The data should be restated word for word, in full.

Stored items
#####
(* ===== verification/ToyAes.v ===== *)
(** * Two AES-shaped toys: [examples/toy_aes_big_like.c] and [toy_aes_big_like_no_tables.c].

    The same two rounds, once with a lookup table and once with arithmetic.  The
    models leak what a constant-time checker observes, so the difference the two
    programs are there to show can be stated. *)
From S2P Require Import Prelude Arrays Bytes Leakage.
Local Open Scope Z_scope.
Local Open Scope word_scope.
Local Open Scope leaky_scope.

Definition sbox : list Z := [
   0xa56363c6; 0x847c7cf8; 0x997777ee; 0x8d7b7bf6; 0x0df2f2ff; 0xbd6b6bd6; 0xb16f6fde; 0x54c5c591;
   0x50303060; 0x03010102; 0xa96767ce; 0x7d2b2b56; 0x19fefee7; 0x62d7d7b5; 0xe6abab4d; 0x9a7676ec;
   0x45caca8f; 0x9d82821f; 0x40c9c989; 0x877d7dfa; 0x15fafaef; 0xeb5959b2; 0xc947478e; 0x0bf0f0fb;
   0xecadad41; 0x67d4d4b3; 0xfda2a25f; 0xeaafaf45; 0xbf9c9c23; 0xf7a4a453; 0x967272e4; 0x5bc0c09b;
   0xc2b7b775; 0x1cfdfde1; 0xae93933d; 0x6a26264c; 0x5a36366c; 0x413f3f7e; 0x02f7f7f5; 0x4fcccc83;
   0x5c343468; 0xf4a5a551; 0x34e5e5d1; 0x08f1f1f9; 0x937171e2; 0x73d8d8ab; 0x53313162; 0x3f15152a;
   0x0c040408; 0x52c7c795; 0x65232346; 0x5ec3c39d; 0x28181830; 0xa1969637; 0x0f05050a; 0xb59a9a2f;
   0x0907070e; 0x36121224; 0x9b80801b; 0x3de2e2df; 0x26ebebcd; 0x6927274e; 0xcdb2b27f; 0x9f7575ea;
   0x1b090912; 0x9e83831d; 0x742c2c58; 0x2e1a1a34; 0x2d1b1b36; 0xb26e6edc; 0xee5a5ab4; 0xfba0a05b;
   0xf65252a4; 0x4d3b3b76; 0x61d6d6b7; 0xceb3b37d; 0x7b292952; 0x3ee3e3dd; 0x712f2f5e; 0x97848413;
   0xf55353a6; 0x68d1d1b9; 0x00000000; 0x2cededc1; 0x60202040; 0x1ffcfce3; 0xc8b1b179; 0xed5b5bb6;
   0xbe6a6ad4; 0x46cbcb8d; 0xd9bebe67; 0x4b393972; 0xde4a4a94; 0xd44c4c98; 0xe85858b0; 0x4acfcf85;
   0x6bd0d0bb; 0x2aefefc5; 0xe5aaaa4f; 0x16fbfbed; 0xc5434386; 0xd74d4d9a; 0x55333366; 0x94858511;
   0xcf45458a; 0x10f9f9e9; 0x06020204; 0x817f7ffe; 0xf05050a0; 0x443c3c78; 0xba9f9f25; 0xe3a8a84b;
   0xf35151a2; 0xfea3a35d; 0xc0404080; 0x8a8f8f05; 0xad92923f; 0xbc9d9d21; 0x48383870; 0x04f5f5f1;
   0xdfbcbc63; 0xc1b6b677; 0x75dadaaf; 0x63212142; 0x30101020; 0x1affffe5; 0x0ef3f3fd; 0x6dd2d2bf;
   0x4ccdcd81; 0x140c0c18; 0x35131326; 0x2fececc3; 0xe15f5fbe; 0xa2979735; 0xcc444488; 0x3917172e;
   0x57c4c493; 0xf2a7a755; 0x827e7efc; 0x473d3d7a; 0xac6464c8; 0xe75d5dba; 0x2b191932; 0x957373e6;
   0xa06060c0; 0x98818119; 0xd14f4f9e; 0x7fdcdca3; 0x66222244; 0x7e2a2a54; 0xab90903b; 0x8388880b;
   0xca46468c; 0x29eeeec7; 0xd3b8b86b; 0x3c141428; 0x79dedea7; 0xe25e5ebc; 0x1d0b0b16; 0x76dbdbad;
   0x3be0e0db; 0x56323264; 0x4e3a3a74; 0x1e0a0a14; 0xdb494992; 0x0a06060c; 0x6c242448; 0xe45c5cb8;
   0x5dc2c29f; 0x6ed3d3bd; 0xefacac43; 0xa66262c4; 0xa8919139; 0xa4959531; 0x37e4e4d3; 0x8b7979f2;
   0x32e7e7d5; 0x43c8c88b; 0x5937376e; 0xb76d6dda; 0x8c8d8d01; 0x64d5d5b1; 0xd24e4e9c; 0xe0a9a949;
   0xb46c6cd8; 0xfa5656ac; 0x07f4f4f3; 0x25eaeacf; 0xaf6565ca; 0x8e7a7af4; 0xe9aeae47; 0x18080810;
   0xd5baba6f; 0x887878f0; 0x6f25254a; 0x722e2e5c; 0x241c1c38; 0xf1a6a657; 0xc7b4b473; 0x51c6c697;
   0x23e8e8cb; 0x7cdddda1; 0x9c7474e8; 0x211f1f3e; 0xdd4b4b96; 0xdcbdbd61; 0x868b8b0d; 0x858a8a0f;
   0x907070e0; 0x423e3e7c; 0xc4b5b571; 0xaa6666cc; 0xd8484890; 0x05030306; 0x01f6f6f7; 0x120e0e1c;
   0xa36161c2; 0x5f35356a; 0xf95757ae; 0xd0b9b969; 0x91868617; 0x58c1c199; 0x271d1d3a; 0xb99e9e27;
   0x38e1e1d9; 0x13f8f8eb; 0xb398982b; 0x33111122; 0xbb6969d2; 0x70d9d9a9; 0x898e8e07; 0xa7949433;
   0xb69b9b2d; 0x221e1e3c; 0x92878715; 0x20e9e9c9; 0x49cece87; 0xff5555aa; 0x78282850; 0x7adfdfa5;
   0x8f8c8c03; 0xf8a1a159; 0x80898909; 0x170d0d1a; 0xdabfbf65; 0x31e6e6d7; 0xc6424284; 0xb86868d0;
   0xc3414182; 0xb0999929; 0x772d2d5a; 0x110f0f1e; 0xcbb0b07b; 0xfc5454a8; 0xd6bbbb6d; 0x3a16162c].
#####
** TASK ANSWER **
(* ===== verification/ToyAes.v ===== *)
(** * Two AES-shaped toys: [examples/toy_aes_big_like.c] and [toy_aes_big_like_no_tables.c].

    The same two rounds, once with a lookup table and once with arithmetic.  The
    models leak what a constant-time checker observes, so the difference the two
    programs are there to show can be stated. *)
From S2P Require Import Prelude Arrays Bytes Leakage.
Local Open Scope Z_scope.
Local Open Scope word_scope.
Local Open Scope leaky_scope.

Definition sbox : list Z := [
   0xa56363c6; 0x847c7cf8; 0x997777ee; 0x8d7b7bf6; 0x0df2f2ff; 0xbd6b6bd6; 0xb16f6fde; 0x54c5c591;
   0x50303060; 0x03010102; 0xa96767ce; 0x7d2b2b56; 0x19fefee7; 0x62d7d7b5; 0xe6abab4d; 0x9a7676ec;
   0x45caca8f; 0x9d82821f; 0x40c9c989; 0x877d7dfa; 0x15fafaef; 0xeb5959b2; 0xc947478e; 0x0bf0f0fb;
   0xecadad41; 0x67d4d4b3; 0xfda2a25f; 0xeaafaf45; 0xbf9c9c23; 0xf7a4a453; 0x967272e4; 0x5bc0c09b;
   0xc2b7b775; 0x1cfdfde1; 0xae93933d; 0x6a26264c; 0x5a36366c; 0x413f3f7e; 0x02f7f7f5; 0x4fcccc83;
   0x5c343468; 0xf4a5a551; 0x34e5e5d1; 0x08f1f1f9; 0x937171e2; 0x73d8d8ab; 0x53313162; 0x3f15152a;
   0x0c040408; 0x52c7c795; 0x65232346; 0x5ec3c39d; 0x28181830; 0xa1969637; 0x0f05050a; 0xb59a9a2f;
   0x0907070e; 0x36121224; 0x9b80801b; 0x3de2e2df; 0x26ebebcd; 0x6927274e; 0xcdb2b27f; 0x9f7575ea;
   0x1b090912; 0x9e83831d; 0x742c2c58; 0x2e1a1a34; 0x2d1b1b36; 0xb26e6edc; 0xee5a5ab4; 0xfba0a05b;
   0xf65252a4; 0x4d3b3b76; 0x61d6d6b7; 0xceb3b37d; 0x7b292952; 0x3ee3e3dd; 0x712f2f5e; 0x97848413;
   0xf55353a6; 0x68d1d1b9; 0x00000000; 0x2cededc1; 0x60202040; 0x1ffcfce3; 0xc8b1b179; 0xed5b5bb6;
   0xbe6a6ad4; 0x46cbcb8d; 0xd9bebe67; 0x4b393972; 0xde4a4a94; 0xd44c4c98; 0xe85858b0; 0x4acfcf85;
   0x6bd0d0bb; 0x2aefefc5; 0xe5aaaa4f; 0x16fbfbed; 0xc5434386; 0xd74d4d9a; 0x55333366; 0x94858511;
   0xcf45458a; 0x10f9f9e9; 0x06020204; 0x817f7ffe; 0xf05050a0; 0x443c3c78; 0xba9f9f25; 0xe3a8a84b;
   0xf35151a2; 0xfea3a35d; 0xc0404080; 0x8a8f8f05; 0xad92923f; 0xbc9d9d21; 0x48383870; 0x04f5f5f1;
   0xdfbcbc63; 0xc1b6b677; 0x75dadaaf; 0x63212142; 0x30101020; 0x1affffe5; 0x0ef3f3fd; 0x6dd2d2bf;
   0x4ccdcd81; 0x140c0c18; 0x35131326; 0x2fececc3; 0xe15f5fbe; 0xa2979735; 0xcc444488; 0x3917172e;
   0x57c4c493; 0xf2a7a755; 0x827e7efc; 0x473d3d7a; 0xac6464c8; 0xe75d5dba; 0x2b191932; 0x957373e6;
   0xa06060c0; 0x98818119; 0xd14f4f9e; 0x7fdcdca3; 0x66222244; 0x7e2a2a54; 0xab90903b; 0x8388880b;
   0xca46468c; 0x29eeeec7; 0xd3b8b86b; 0x3c141428; 0x79dedea7; 0xe25e5ebc; 0x1d0b0b16; 0x76dbdbad;
   0x3be0e0db; 0x56323264; 0x4e3a3a74; 0x1e0a0a14; 0xdb494992; 0x0a06060c; 0x6c242448; 0xe45c5cb8;
   0x5dc2c29f; 0x6ed3d3bd; 0xefacac43; 0xa66262c4; 0xa8919139; 0xa4959531; 0x37e4e4d3; 0x8b7979f2;
   0x32e7e7d5; 0x43c8c88b; 0x5937376e; 0xb76d6dda; 0x8c8d8d01; 0x64d5d5b1; 0xd24e4e9c; 0xe0a9a949;
   0xb46c6cd8; 0xfa5656ac; 0x07f4f4f3; 0x25eaeacf; 0xaf6565ca; 0x8e7a7af4; 0xe9aeae47; 0x18080810;
   0xd5baba6f; 0x887878f0; 0x6f25254a; 0x722e2e5c; 0x241c1c38; 0xf1a6a657; 0xc7b4b473; 0x51c6c697;
   0x23e8e8cb; 0x7cdddda1; 0x9c7474e8; 0x211f1f3e; 0xdd4b4b96; 0xdcbdbd61; 0x868b8b0d; 0x858a8a0f;
   0x907070e0; 0x423e3e7c; 0xc4b5b571; 0xaa6666cc; 0xd8484890; 0x05030306; 0x01f6f6f7; 0x120e0e1c;
   0xa36161c2; 0x5f35356a; 0xf95757ae; 0xd0b9b969; 0x91868617; 0x58c1c199; 0x271d1d3a; 0xb99e9e27;
   0x38e1e1d9; 0x13f8f8eb; 0xb398982b; 0x33111122; 0xbb6969d2; 0x70d9d9a9; 0x898e8e07; 0xa7949433;
   0xb69b9b2d; 0x221e1e3c; 0x92878715; 0x20e9e9c9; 0x49cece87; 0xff5555aa; 0x78282850; 0x7adfdfa5;
   0x8f8c8c03; 0xf8a1a159; 0x80898909; 0x170d0d1a; 0xdabfbf65; 0x31e6e6d7; 0xc6424284; 0xb86868d0;
   0xc3414182; 0xb0999929; 0x772d2d5a; 0x110f0f1e; 0xcbb0b07b; 0xfc5454a8; 0xd6bbbb6d; 0x3a16162c].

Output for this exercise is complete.